» **About this exercise**
Among the lines below, list those containing the string "change".

Stored data
(** The C quotient and remainder of a shift count. *)
Lemma shift_split shift :
  0 <= shift ->
  let s1 := cdiv shift BITSPERDIG in let s2 := cmod shift BITSPERDIG in
  0 <= s1 /\ 0 <= s2 <= 15 /\ shift = 16 * s1 + s2 /\ 2 ^ shift = radix (Z.to_nat s1) * 2 ^ s2.
Proof.
  intros Hs s1 s2. unfold cdiv, cmod, BITSPERDIG in *.
  assert (H1 : s1 = shift / 16) by (apply Z.quot_div_nonneg; lia).
  assert (H2 : s2 = shift mod 16) by (apply Z.rem_mod_nonneg; lia).
  pose proof (Z.div_mod shift 16). pose proof (Z.mod_pos_bound shift 16).
  splits; try lia. rewrite radix_shift, Z2Nat.id, <- Z.pow_add_r by lia. f_equal. lia.
Qed.

Lemma lshift_body_ok x shift :
  Forall digit (digits x) -> 0 <= shift ->
  returns (Ok (lshift_body x shift)) (big_val x * 2 ^ shift).
Proof.
  intros Hd Hs. destruct (shift_split shift Hs) as (H1 & H2 & HE & HP).
  unfold lshift_body.
  set (s1 := cdiv shift BITSPERDIG) in *. set (s2 := cmod shift BITSPERDIG) in *.
  assert (Hp2 : 0 < 2 ^ s2) by (apply Z.pow_pos_nonneg; lia).
  rewrite lshift_loop_eq by (auto; lia).
  pose proof (shl_loop_spec s2 (digits x) 0 H2 Hd ltac:(lia)) as HL.
  destruct (shl_loop s2 (digits x) 0) as [out num]. destruct HL as (HV & HN & HF & HLn).
  pose proof (Z.pow_le_mono_r 2 s2 15). change (2 ^ 15) with 32768 in *.
  apply returns_bignorm; cbn [digits].
  - rewrite !Forall_app. splits; auto with digits.
  - unfold big_val; cbn [sign digits]. rewrite eval_app, eval_repeat_0, repeat_length, eval_snoc.
    rewrite BIGLO_small by digit_fin. rewrite HP, HLn.
    replace (eval out + radix (length (digits x)) * num) with (eval (digits x) * 2 ^ s2) by lia.
    destruct (sign x); ring.
Qed.

Lemma top_set_skipn s n ds :
  Forall digit ds -> (n < length ds)%nat -> top_set s ds -> top_set s (skipn n ds).
Proof.
  intros Hd Hn [-> | [HN HT]]; [now left|right].
  assert (HL : length (skipn n ds) = (length ds - n)%nat) by apply length_skipn.
  split; [intros HX; rewrite HX in HL; simpl in HL; lia|].
  rewrite (eval_firstn_skipn n ds) in HT by lia.
  pose proof (eval_bound (firstn n ds) ltac:(auto with digits)) as B.
  rewrite length_firstn, Nat.min_l in B by lia.
  replace (length ds) with (n + length (skipn n ds))%nat in HT by lia. rewrite radix_add in HT.
  destruct (length (skipn n ds)) as [|m] eqn:E; [lia|]. rewrite radix_even in *.
  pose proof (radix_pos n). nia.
Qed.

Lemma tc_skipn s n ds :
  Forall digit ds -> (n <= length ds)%nat -> tc s (skipn n ds) = tc s ds / radix n.
Proof.
  intros Hd Hn. unfold tc. rewrite (eval_firstn_skipn n ds) by lia.
  pose proof (eval_bound (firstn n ds) ltac:(auto with digits)) as B.
  rewrite length_firstn, Nat.min_l in B by lia.
  replace (length ds) with (n + length (skipn n ds))%nat by (rewrite length_skipn; lia).
  rewrite radix_add. apply Z.div_unique with (eval (firstn n ds)); [left; exact B|ring].
Qed.

(** The loop of [rb_big_rshift] shifts a two's complement list. *)
Lemma shr_loop_tc s s2 ds :
  0 <= s2 <= 15 -> Forall digit ds -> top_set s ds ->
  let out := fst (shr_loop s2 (if negb s then BIGUP 65535 else 0) ds) in
  Forall digit out /\ length out = length ds /\ tc s out = tc s ds / 2 ^ s2 /\
  (negb s && (eval out =? 0) = false).
Proof.
  intros Hs Hd HT out. pose proof (eval_bound _ Hd) as B. pose proof (radix_pos (length ds)) as Hr.
  assert (Hp2 : 0 < 2 ^ s2) by (apply Z.pow_pos_nonneg; lia).
  assert (H16 : 65536 = 2 ^ (16 - s2) * 2 ^ s2).
  { rewrite <- Z.pow_add_r by lia. now replace (16 - s2 + s2) with 16 by lia. }
  destruct s; cbn [negb] in out.
  - destruct (shr_loop_spec s2 0 ds Hs digit_0 Hd) as (HE & HF & HL & _).
    change (BIGUP 0) with 0 in *. fold out in HE, HF, HL. splits; auto.
    unfold tc, ext. rewrite HE, eval_snoc, !Z.mul_0_r, !Z.add_0_r.
    apply Z.mod_small. split; [apply Z.div_pos; lia|].
    apply Z.le_lt_trans with (eval ds); [|lia]. apply Z.div_le_upper_bound; nia.
  - destruct HT as [HT|[HN HT]]; [discriminate|].
    destruct (shr_loop_spec s2 65535 ds Hs ltac:(digit_fin) Hd) as (HE & HF & HL & _).
    fold out in HE, HF, HL.
    assert (HV : eval out = (eval ds - radix (length ds)) / 2 ^ s2 + radix (length ds)).
    { rewrite HE, eval_snoc. set (r := radix (length ds)) in *.
      replace (eval ds + r * 65535) with (eval ds - r + (r * 2 ^ (16 - s2)) * 2 ^ s2) by (rewrite <- Z.mul_assoc, <- H16; lia).
      rewrite Z.div_add by lia. set (q := (eval ds - r) / 2 ^ s2).
      assert (Hq : - r <= q < 0).
      { split; [apply Z.div_le_lower_bound; nia|apply Z.div_lt_upper_bound; lia]. }
      symmetry. apply Z.mod_unique with (2 ^ (16 - s2) - 1); [left; lia|]. ring. }
    assert (Hq : - radix (length ds) <= 2 * ((eval ds - radix (length ds)) / 2 ^ s2)).
    { set (r := radix (length ds)) in *. destruct (length ds) as [|m] eqn:El; [destruct ds; [contradiction|discriminate]|].
      unfold r in *. rewrite radix_even in *. set (h := 32768 * radix m) in *.
      assert (- h <= (eval ds - 2 * h) / 2 ^ s2); [|lia]. apply Z.div_le_lower_bound; nia. }
    splits; auto.
    + unfold tc, ext. rewrite HL. replace (eval ds + radix (length ds) * -1) with (eval ds - radix (length ds)) by lia. lia.
    + cbn [negb andb]. apply Z.eqb_neq. lia.
Qed.

(** [>>] on every branch: the arithmetic shift, except that a negative number
    shifted by exactly all its digits makes [get2comp] work on an empty
    block. *)
Lemma rshift_body_cases x shift :
  canonical (Big x) -> 0 <= shift ->
  if negb (sign x) && (cdiv shift BITSPERDIG =? len x) && negb (grows x)
  then rshift_body x shift = Undefined
  else returns (rshift_body x shift) (Z.shiftr (big_val x) shift).
Proof.
  intros Hx Hs. pose proof (canonical_nonzero x Hx) as HP.
  destruct (shift_split shift Hs) as (H1 & H2 & HE & Hpow). destruct Hx as (Hd & _ & _).
  unfold rshift_body. set (s1 := cdiv shift BITSPERDIG) in *. set (s2 := cmod shift BITSPERDIG) in *.
  destruct (twos_spec x Hd (or_introl HP)) as (ds & HT & Fd & Nd & Vd & Td & Ld).
  rewrite Z.shiftr_div_pow2, Hpow by lia. pose proof (radix_pos (Z.to_nat s1)) as Hr1.
  assert (Hp2 : 0 < 2 ^ s2) by (apply Z.pow_pos_nonneg; lia).
  pose proof (eval_bound _ Hd) as B. unfold len.
  destruct (Z.of_nat (length (digits x)) <? s1) eqn:E; breflect.
  - replace (s1 =? Z.of_nat (length (digits x))) with false by (symmetry; apply Z.eqb_neq; lia).
    rewrite andb_false_r. cbn [andb].
    pose proof (radix_mono (length (digits x)) (Z.to_nat s1) ltac:(lia)).
    assert (eval (digits x) < radix (Z.to_nat s1) * 2 ^ s2) by nia.
    apply returns_Fix'; [now destruct (sign x)|]. unfold big_val. destruct (sign x); symmetry.
    + apply Z.div_small; lia.
    + symmetry; apply Z.div_unique with (radix (Z.to_nat s1) * 2 ^ s2 - eval (digits x)); [left; lia|lia].
  - rewrite HT. cbn [bind].
    destruct (Nat.eq_dec (Z.to_nat s1) (length ds)) as [Heq|Hne].
    + replace (s1 =? Z.of_nat (length (digits x))) with (negb (grows x)).
      2:{ destruct (grows x); cbn [negb]; symmetry; [apply Z.eqb_neq|apply Z.eqb_eq]; lia. }
      rewrite skipn_all2 by lia. cbn [shr_loop fst].
      destruct (grows x) eqn:Eg; cbn [negb]; rewrite ?andb_false_r, ?andb_true_r; [lia|].
      destruct (sign x) eqn:Es; cbn [negb]; [|reflexivity].
      apply returns_Fix'; [reflexivity|]. unfold big_val. rewrite Es. symmetry. apply Z.div_small.
      rewrite Heq, Ld, Nat.add_0_r. nia.
    + assert (HL : (Z.to_nat s1 < length ds)%nat) by (destruct (grows x); lia).
      pose proof (top_set_skipn _ _ _ Fd HL Td) as Tsk.
      destruct (shr_loop_tc (sign x) s2 (skipn (Z.to_nat s1) ds) H2 ltac:(auto with digits) Tsk) as (Fo & Lo & Vo & Zo).
      replace (negb (sign x) && (s1 =? Z.of_nat (length (digits x))) && negb (grows x)) with false.
      2:{ symmetry. destruct (grows x); cbn [negb]; rewrite ?andb_false_r; auto.
          replace (s1 =? Z.of_nat (length (digits x))) with false by (symmetry; apply Z.eqb_neq; lia).
          now rewrite andb_false_r. }
      set (out := fst _) in *. rewrite tc_skipn, Vd, Z.div_div in Vo by (auto; lia).
      rewrite <- Vo. pose proof (from_twos_spec (sign x) out Fo) as HR. rewrite Zo in HR. apply HR.
      right. intros HX. rewrite HX in Lo. simpl in Lo. rewrite length_skipn in Lo. lia.
Qed.

Lemma neg_fix_small n : -1073741824 < n < 0 -> neg_fix n = Fix (- n).
Proof.
  intros H. unfold neg_fix. rewrite s32_small, FIX2LONG_LONG2FIX_small by (try apply FIXABLE_iff; lia). reflexivity.
Qed.

(** Left and right shift unfold into each other at most once for counts above
    [- 2^30]. *)
Lemma shift_rec_dispatch fuel x y n :
  NUM2LONG y = Ok n -> -1073741824 < n ->
  lshift_rec (S (S fuel)) x y = (if n <? 0 then rshift_body x (- n) else Ok (lshift_body x n)) /\
  rshift_rec (S (S fuel)) x y = (if n <? 0 then Ok (lshift_body x (- n)) else rshift_body x n).
Proof.
  intros HN Hn. cbn [lshift_rec rshift_rec]. rewrite HN. cbn [bind].
  destruct (n <? 0) eqn:E; breflect; auto.
  rewrite neg_fix_small by lia. cbn [NUM2LONG bind].
  replace (- n <? 0) with false by (symmetry; apply Z.ltb_ge; lia). auto.
Qed.

Lemma NUM2LONG_range y n :
  integral y -> canonical y -> NUM2LONG y = Ok n -> n = value y /\ LONG_MIN <= n <= LONG_MAX.
Proof.
  intros HI HC. rewrite NUM2LONG_ok by auto. case_if; intros HX; inversion HX; subst; split; auto; lia.
Qed.

(** [INT2FIX(-(-2^30))] is [-2^30] again: the two functions call each other
    for ever. *)
Lemma shift_rec_diverges fuel x :
  lshift_rec fuel x (Fix FIXNUM_MIN) = Undefined /\ rshift_rec fuel x (Fix FIXNUM_MIN) = Undefined.
Proof.
  induction fuel as [|fuel [IHl IHr]]; [now split|].
  cbn [lshift_rec rshift_rec NUM2LONG bind].
  change (FIXNUM_MIN <? 0) with true. cbv iota.
  change (neg_fix FIXNUM_MIN) with (Fix FIXNUM_MIN). auto.
Qed.


(** Bit [16 * i + j] of a two's complement list is bit [j] of digit [i]. *)
Lemma tc_testbit s ds i j :
  Forall digit ds -> (i < length ds)%nat -> 0 <= j < 16 ->
  Z.testbit (tc s ds) (16 * Z.of_nat i + j) = Z.testbit (nth i ds 0) j.
Proof.
  intros H; revert i; induction H as [|d ds Hd Hds IH]; intros i Hi Hj; simpl in Hi; [lia|].
  rewrite tc_cons, testbit_digit_cons by (auto; lia). destruct i as [|i]; cbn [nth].
  - replace (16 * Z.of_nat 0 + j <? 16) with true by (symmetry; apply Z.ltb_lt; lia). f_equal; lia.
  - replace (16 * Z.of_nat (S i) + j <? 16) with false by (symmetry; apply Z.ltb_ge; lia).
    replace (16 * Z.of_nat (S i) + j - 16) with (16 * Z.of_nat i + j) by lia. apply IH; auto; lia.
Qed.

Lemma testbit_small_range v w n :
  - 2 ^ w <= v < 2 ^ w -> 0 <= w <= n -> Z.testbit v n = (v <? 0).
Proof.
  intros Hv Hw. rewrite Z.testbit_odd, Z.shiftr_div_pow2 by lia.
  pose proof (Z.pow_le_mono_r 2 w n ltac:(lia) ltac:(lia)).
  destruct (Z.ltb_spec v 0).
  - replace (v / 2 ^ n) with (-1); [reflexivity|]. symmetry.
    symmetry; apply Z.div_unique with (v + 2 ^ n); [left; lia|lia].
  - now rewrite Z.div_small by lia.
Qed.

Lemma rb_big_aref_long x y n :
  canonical (Big x) -> NUM2LONG y = Ok n -> (forall b, y <> Big b) ->
  rb_big_aref x y = Ok (Z.b2z (Z.testbit (big_val x) n)).
Proof.
  intros Hx HN Hy. pose proof (canonical_nonzero x Hx) as HP. pose proof Hx as (Hd & _ & _).
  unfold rb_big_aref. rewrite HN. destruct y as [m|b|o]; [|now destruct (Hy b)|discriminate]. clear Hy.
  cbn [bind]. destruct (n <? 0) eqn:E; breflect; [now rewrite Z.testbit_neg_r by lia|].
  destruct (shift_split n E) as (H1 & H2 & HE & _).
  set (s1 := cdiv n BITSPERDIG) in *. set (s2 := cmod n BITSPERDIG) in *.
  pose proof (eval_bound _ Hd) as B. unfold len.
  destruct (Z.of_nat (length (digits x)) <=? s1) eqn:E1; breflect.
  - rewrite (testbit_small_range _ (16 * Z.of_nat (length (digits x)))); [|rewrite <- radix_shift|lia].
    + unfold big_val. destruct (sign x).
      * replace (eval (digits x) <? 0) with false by (symmetry; apply Z.ltb_ge; lia). reflexivity.
      * replace (- eval (digits x) <? 0) with true by (symmetry; apply Z.ltb_lt; lia). reflexivity.
    + unfold big_val. destruct (sign x); lia.
  - destruct (twos_spec x Hd (or_introl HP)) as (ds & -> & Fd & Nd & Vd & Td & Ld). cbn [bind].
    rewrite <- Vd. rewrite Z.shiftl_mul_pow2, Z.mul_1_l, land_pow2 by lia.
    rewrite HE. rewrite <- (Z2Nat.id s1) at 2 by lia. rewrite tc_testbit by (auto; lia).
    destruct (Z.testbit (nth (Z.to_nat s1) ds 0) s2); [|reflexivity].
    replace (2 ^ s2 =? 0) with false; [reflexivity|]. symmetry. apply Z.eqb_neq. apply Z.pow_nonzero; lia.
Qed.

(** A Bignum index is beyond every digit: the sign is the answer. *)
Lemma rb_big_aref_ok x y :
  canonical (Big x) -> integral y -> canonical y ->
  (forall b, y = Big b -> radix (length (digits x)) <= 2 ^ Z.abs (value y)) ->
  rb_big_aref x y = Ok (Z.b2z (Z.testbit (big_val x) (value y))).
Proof.
  intros Hx HI HC HB. pose proof (canonical_nonzero x Hx) as HP. pose proof Hx as (Hd & _ & _).
  pose proof (eval_bound _ Hd) as B. destruct y as [n|b|o]; [| |contradiction].
  - apply rb_big_aref_long; auto. discriminate.
  - specialize (HB b eq_refl). cbn [rb_big_aref value] in *.
    pose proof (canonical_nonzero b HC) as HPb. unfold big_val in HB |- * at 2.
    destruct (sign b) eqn:Eb; cbn [negb orb].
    + rewrite Z.abs_eq in HB by lia. rewrite radix_shift in HB.
      rewrite (testbit_small_range _ (16 * Z.of_nat (length (digits x)))).
      * unfold big_val. destruct (sign x); cbn [negb].
        -- replace (eval (digits x) <? 0) with false by (symmetry; apply Z.ltb_ge; lia). reflexivity.
        -- replace (- eval (digits x) <? 0) with true by (symmetry; apply Z.ltb_lt; lia). reflexivity.
      * rewrite <- radix_shift. unfold big_val. destruct (sign x); lia.
      * split; [lia|]. apply (Z.pow_le_mono_r_iff 2); lia.
    + rewrite Z.testbit_neg_r by lia. reflexivity.
Qed.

» **Solution**
  pose proof (Z.pow_le_mono_r 2 s2 15). change (2 ^ 15) with 32768 in *.
    change (BIGUP 0) with 0 in *. fold out in HE, HF, HL. splits; auto.
  change (FIXNUM_MIN <? 0) with true. cbv iota.
  change (neg_fix FIXNUM_MIN) with (Fix FIXNUM_MIN). auto.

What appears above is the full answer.